Una preoccupazione che investe la sicurezza delle comunità

La preoccupazione, segnalata anche dalla CGIL, riguarda l’uso sempre più frequente di tecniche ad alto potenziale distruttivo, come la cosiddetta “marmotta”. Esplosioni violente che non si limitano a colpire gli istituti di credito, ma trasformano strade e quartieri in aree ad alto rischio, soprattutto quando gli sportelli automatici sono collocati all’interno o in prossimità di edifici abitati.

I rischi per residenti e lavoratori

Le deflagrazioni mettono in pericolo non solo chi vive o transita nelle vicinanze, ma anche i lavoratori bancari, che possono trovarsi a operare in strutture danneggiate o compromesse dal punto di vista della sicurezza. Il tema della tutela delle persone, secondo quanto viene evidenziato, va ben oltre il danno economico e chiama in causa la prevenzione e il controllo del territorio.
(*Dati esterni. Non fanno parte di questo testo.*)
(** * embsh: a shallow embedding of the command registry, the line editor
      and the telnet login of the embedded debug shell

    Sources embedded here:
    - include/embsh/command_registry.hpp  (ShellSplit, CommandRegistry,
      ShellPrintf)
    - include/embsh/line_editor.hpp       (Session and the editor functions)
    - include/embsh/telnet_server.hpp     (TelnetServer::RunAuth)

    Conventions.
    - A byte ([char], [uint8_t]) is a [Z] in [0, 256).  [char] values are
      kept as their unsigned representation; the code only compares them
      for equality with constants.
    - [uint32_t] and [uint8_t] counters are [Z] with the wrap-around of
      their arithmetic written out ([u32], [u8]).
    - A C array is a [list Z]; [get]/[set] index it with a [Z].
    - A C string argument ([const char*]) is the list of its bytes without
      the terminating NUL; a string held in an array is read back with
      [cstr]. *)

From Stdlib Require Import String Ascii ZArith Lia.
From stdpp Require Import base numbers list.

Local Open Scope Z_scope.

(** ** Machine integers *)

Definition u32 (x : Z) : Z := x mod 4294967296.
Definition u8 (x : Z) : Z := x mod 256.

(** ** C arrays and strings *)

Module Mem.

(** [a[i]] *)
Definition get (a : list Z) (i : Z) : Z := a !!! Z.to_nat i.

(** [a[i] = v] *)
Definition set (a : list Z) (i : Z) (v : Z) : list Z := <[Z.to_nat i := v]> a.

(** [n] bytes of [a] starting at offset [off]. *)
Definition slice (a : list Z) (off n : Z) : list Z :=
  take (Z.to_nat n) (drop (Z.to_nat off) a).

(** Overwrite [a] from offset [off] on with the bytes [src]; the array
    keeps its size. *)
Fixpoint store (a : list Z) (off : nat) (src : list Z) : list Z :=
  match src with
  | [] => a
  | b :: src' => store (<[off := b]> a) (S off) src'
  end.

(** [std::memcpy(dst, src, n)] *)
Definition memcpy (dst src : list Z) (n : Z) : list Z :=
  store dst 0 (slice src 0 n).

(** [std::memmove(&a[d], &a[s], n)]: the source bytes are read before
    any byte is written. *)
Definition memmove (a : list Z) (d s n : Z) : list Z :=
  store a (Z.to_nat d) (slice a s n).

(** The C string starting at the head of [a]: the bytes before the first
    NUL. *)
Fixpoint cstr (a : list Z) : list Z :=
  match a with
  | [] => []
  | b :: a' => if b =? 0 then [] else b :: cstr a'
  end.

(** The C string at [&a[off]]. *)
Definition cstr_at (a : list Z) (off : Z) : list Z := cstr (drop (Z.to_nat off) a).

(** [std::strlen] *)
Definition strlen (a : list Z) : Z := Z.of_nat (length (cstr a)).

(** [std::strcmp(a, b) == 0] on the strings' bytes. *)
Definition streq (a b : list Z) : bool := bool_decide (a = b).

(** [std::strncmp(a, b, n) == 0] for C strings [a] and [b]: they agree
    on their first [n] bytes, a string that ends earlier comparing as
    NUL-padded. *)
Definition strneq (a b : list Z) (n : Z) : bool :=
  bool_decide (take (Z.to_nat n) a = take (Z.to_nat n) b).

(** A string literal. *)
Definition lit (s : string) : list Z :=
  map (fun c => Z.of_nat (nat_of_ascii c)) (list_ascii_of_string s).

End Mem.
Import Mem.

(** ** command_registry.hpp: ShellSplit *)

Definition EMBSH_MAX_COMMANDS : Z := 64.
Definition EMBSH_MAX_ARGS : Z := 32.

Definition SPACE : Z := 32.
Definition TAB : Z := 9.
Definition DQUOTE : Z := 34.
Definition SQUOTE : Z := 39.
Definition BACKSLASH : Z := 92.

Definition is_blank (c : Z) : bool := (c =? SPACE) || (c =? TAB).
Definition is_quote (c : Z) : bool := (c =? DQUOTE) || (c =? SQUOTE).

Module Split.

(** The loops of ShellSplit scan [cmd] between [i] and [length]; every
    iteration increments [i] or decrements [length].  Each loop below
    keeps the source's guard and recurses on a counter [n] that its
    caller sets to [length - i], the number of iterations the guard
    allows at most. *)

(** [while (i < length && (cmd[i] == ' ' || cmd[i] == '\t')) { cmd[i] = '\0'; ++i; }] *)
Fixpoint skip_blanks (n : nat) (cmd : list Z) (i length : Z) : list Z * Z :=
  match n with
  | O => (cmd, i)
  | S n' =>
      if (i <? length) && is_blank (get cmd i)
      then skip_blanks n' (set cmd i 0) (u32 (i + 1)) length
      else (cmd, i)
  end.

(** The body of a quoted argument:
    [while (i < length && cmd[i] != quote) { if (cmd[i] == '\\' && (i + 1) < length)
       { memmove(&cmd[i], &cmd[i + 1], length - i - 1); --length; } else { ++i; } }] *)
Fixpoint scan_quoted (n : nat) (quote : Z) (cmd : list Z) (i length : Z)
  : list Z * Z * Z :=
  match n with
  | O => (cmd, i, length)
  | S n' =>
      if (i <? length) && negb (get cmd i =? quote)
      then
        if (get cmd i =? BACKSLASH) && (u32 (i + 1) <? length)
        then scan_quoted n' quote
               (memmove cmd i (u32 (i + 1)) (u32 (u32 (length - i) - 1)))
               i (u32 (length - 1))
        else scan_quoted n' quote cmd (u32 (i + 1)) length
      else (cmd, i, length)
  end.

(** [while (i < length && cmd[i] != ' ' && cmd[i] != '\t') { ++i; }] *)
Fixpoint scan_word (n : nat) (cmd : list Z) (i length : Z) : Z :=
  match n with
  | O => i
  | S n' =>
      if (i <? length) && negb (is_blank (get cmd i))
      then scan_word n' cmd (u32 (i + 1)) length
      else i
  end.

(** State of the outer loop. [argv] holds the [argc] pointers stored so
    far, each as its offset into [cmd]. *)
Record st := St { cmd : list Z; length : Z; i : Z; argc : Z; argv : list Z }.

Definition remaining (s : st) : nat := Z.to_nat (length s - i s).

(** One iteration of [while (i < length && argc < EMBSH_MAX_ARGS)], its
    guard already passed.  [inl] is a [break], [inr] the end of the
    body. *)
Definition body (s : st) : st + st :=
  let '(cmd1, i1) := skip_blanks (remaining s) (cmd s) (i s) (length s) in
  if i1 >=? length s then inl (St cmd1 (length s) i1 (argc s) (argv s))
  else if is_quote (get cmd1 i1) then
    let quote := get cmd1 i1 in
    let cmd2 := set cmd1 i1 0 in
    let i2 := u32 (i1 + 1) in
    if i2 >=? length s then inl (St cmd2 (length s) i2 (argc s) (argv s))
    else
      let argv' := argv s ++ [i2] in
      let argc' := argc s + 1 in
      let '(cmd3, i3, length3) :=
        scan_quoted (Z.to_nat (length s - i2)) quote cmd2 i2 (length s) in
      if i3 <? length3
      then inr (St (set cmd3 i3 0) length3 (u32 (i3 + 1)) argc' argv')
      else inr (St cmd3 length3 i3 argc' argv')
  else
    let argv' := argv s ++ [i1] in
    let argc' := argc s + 1 in
    let i2 := scan_word (Z.to_nat (length s - i1)) cmd1 i1 (length s) in
    inr (St cmd1 (length s) i2 argc' argv').

(** The outer loop.  Every iteration that does not break stores one
    argument, so [n] is set to [EMBSH_MAX_ARGS - argc]. *)
Fixpoint loop (n : nat) (s : st) : st :=
  match n with
  | O => s
  | S n' =>
      if (i s <? length s) && (argc s <? EMBSH_MAX_ARGS)
      then match body s with
           | inl s' => s'
           | inr s' => loop n' s'
           end
      else s
  end.

End Split.

(** [ShellSplit(cmd, length, argv)]: the returned [argc], the buffer as
    the call leaves it, and the [argc] pointers written to [argv]. *)
Definition ShellSplit (cmd : list Z) (length : Z) : Z * list Z * list Z :=
  let s := Split.loop (Z.to_nat EMBSH_MAX_ARGS) (Split.St cmd length 0 0 []) in
  (Split.argc s, Split.cmd s, Split.argv s).

(** The argument strings a caller reads through [argv]. *)
Definition tokens (r : Z * list Z * list Z) : list (list Z) :=
  let '(_, cmd, argv) := r in map (cstr_at cmd) argv.

(** ** types.hpp *)

Inductive ShellError :=
| kOk | kRegistryFull | kDuplicateName | kAuthFailed | kPortInUse
| kAlreadyRunning | kNotRunning | kDeviceOpenFailed | kInvalidArgument.

(** [expected<V, E>] *)
Inductive expected (V E : Type) :=
| success (v : V)
| error (e : E).
Arguments success {V E} v.
Arguments error {V E} e.

(** A [void*]: null, the address of the session being driven, or some
    other address. *)
Inductive ptr := nullptr | session_ptr | addr (a : Z).

(** ** command_registry.hpp: CommandRegistry *)

(** [CmdFn] is a function pointer, kept as its address. *)
Definition CmdFn := Z.

(** [struct CmdEntry].  [desc] may be a null pointer. *)
Record CmdEntry := mkCmdEntry {
  name : list Z;
  desc : option (list Z);
  fn : CmdFn;
  ctx : ptr
}.

(** [CmdEntry{}]; its [name] stands for the null pointer of a slot never
    registered, which the code does not read. *)
Definition CmdEntry0 : CmdEntry := mkCmdEntry [] None 0 nullptr.

#[global] Instance CmdEntry_inhabited : Inhabited CmdEntry := populate CmdEntry0.

(** The data members of [class CommandRegistry]: the table
    [cmds_[EMBSH_MAX_COMMANDS]] and [count_]. *)
Record CommandRegistry := mkRegistry {
  cmds_ : list CmdEntry;
  count_ : Z
}.

(** The registry as constructed. *)
Definition Instance0 : CommandRegistry :=
  mkRegistry (replicate (Z.to_nat EMBSH_MAX_COMMANDS) CmdEntry0) 0.

(** The slots [cmds_[0 .. count_)] that the loops of the class visit. *)
Definition used (reg : CommandRegistry) : list CmdEntry :=
  take (Z.to_nat (count_ reg)) (cmds_ reg).

(** [for (i = 0; i < count_; ++i) if (strcmp(cmds_[i].name, name) == 0) return ...]:
    the first visited slot whose name is [nm], with its index. *)
Definition scan_name (reg : CommandRegistry) (nm : list Z) : option (nat * CmdEntry) :=
  list_find (fun e => name e = nm) (used reg).

(** [CommandRegistry::Register(name, fn, ctx, desc)] *)
Definition Register (reg : CommandRegistry) (nm : list Z) (f : CmdFn) (c : ptr)
    (d : option (list Z)) : expected unit ShellError * CommandRegistry :=
  match scan_name reg nm with
  | Some _ => (error kDuplicateName, reg)
  | None =>
      if count_ reg >=? EMBSH_MAX_COMMANDS then (error kRegistryFull, reg)
      else (success tt,
            mkRegistry (<[Z.to_nat (count_ reg) := mkCmdEntry nm d f c]> (cmds_ reg))
                       (u32 (count_ reg + 1)))
  end.

(** [CommandRegistry::Find(name)]: the entry pointed to, [None] for
    [nullptr]. *)
Definition Find (reg : CommandRegistry) (nm : list Z) : option CmdEntry :=
  snd <$> scan_name reg nm.

(** [CommandRegistry::Count()] *)
Definition Count (reg : CommandRegistry) : Z := count_ reg.

(** [j = 0; while (j < common && first[j] == other[j]) ++j;] on two C
    strings: [other] ends, at the latest, where its NUL meets a byte of
    [first]. *)
Fixpoint common_len (common : nat) (first other : list Z) : nat :=
  match common, first, other with
  | S c, a :: first', b :: other' =>
      if a =? b then S (common_len c first' other') else O
  | _, _, _ => O
  end.

(** [CommandRegistry::AutoComplete(prefix, out_buf, buf_size)], for
    non-null [prefix] and [out_buf]: the match count and [out_buf] as the
    call leaves it. *)
Definition AutoComplete (reg : CommandRegistry) (prefix : list Z)
    (out_buf : list Z) (buf_size : Z) : Z * list Z :=
  if buf_size =? 0 then (0, out_buf)
  else
    let prefix_len := u32 (Z.of_nat (length prefix)) in
    let matches :=
      filter (fun e => strneq (name e) prefix prefix_len = true) (used reg) in
    match matches with
    | [] => (0, set out_buf 0 0)
    | [e] =>
        let full := name e in
        let len := u32 (Z.of_nat (length full)) in
        let n := if len <? u32 (buf_size - 1) then len else u32 (buf_size - 1) in
        (1, set (memcpy out_buf full n) n 0)
    | e :: others =>
        let first := name e in
        let common :=
          fold_left (fun common o => common_len common first (name o)) others
                    (Z.to_nat (u32 (Z.of_nat (length first)))) in
        let common := Z.of_nat common in
        let n := if common <? u32 (buf_size - 1) then common else u32 (buf_size - 1) in
        (u32 (Z.of_nat (length matches)), set (memcpy out_buf first n) n 0)
    end.

(** ** line_editor.hpp: Session *)

Definition EMBSH_LINE_BUF_SIZE : Z := 256.
Definition EMBSH_HISTORY_SIZE : Z := 16.

Inductive EscState := EscNone | EscEsc | EscBracket.
Inductive IacState := IacNormal | IacIac | IacNego | IacSub.

(** [struct Session].  [write_fn] is a function pointer, [0] when null;
    the descriptors, [read_fn] and the unused [auth_user_buf] are left
    out: the bytes read and written are in the [World] below. *)
Record Session := mkSession {
  write_fn : Z;
  line_buf : list Z;
  line_pos : Z;
  history : list (list Z);
  hist_count : Z;
  hist_write : Z;
  hist_nav : Z;
  hist_browsing : bool;
  telnet_mode : bool;
  auth_required : bool;
  authenticated : bool;
  auth_attempts : Z;
  esc_state : EscState;
  iac_state : IacState;
  active : bool
}.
La richiesta di un rafforzamento dei controlli

Da qui l’esigenza di un rafforzamento della presenza delle forze dell’ordine e di un monitoraggio costante delle aree più esposte. La prevenzione viene indicata come lo strumento principale per contrastare un tipo di criminalità che, se non arginato, rischia di produrre conseguenze gravi e irreversibili.

Il rischio desertificazione dei servizi essenziali

Sul piano sociale, l’allarme riguarda anche il possibile effetto a catena sugli sportelli bancari. In una regione già segnata dalla progressiva desertificazione dei servizi, un clima di insicurezza diffusa potrebbe accelerare la chiusura di ulteriori bancomat e filiali, privando intere comunità di servizi essenziali e colpendo in particolare le fasce più fragili della popolazione. Un problema che intreccia sicurezza, economia e coesione sociale.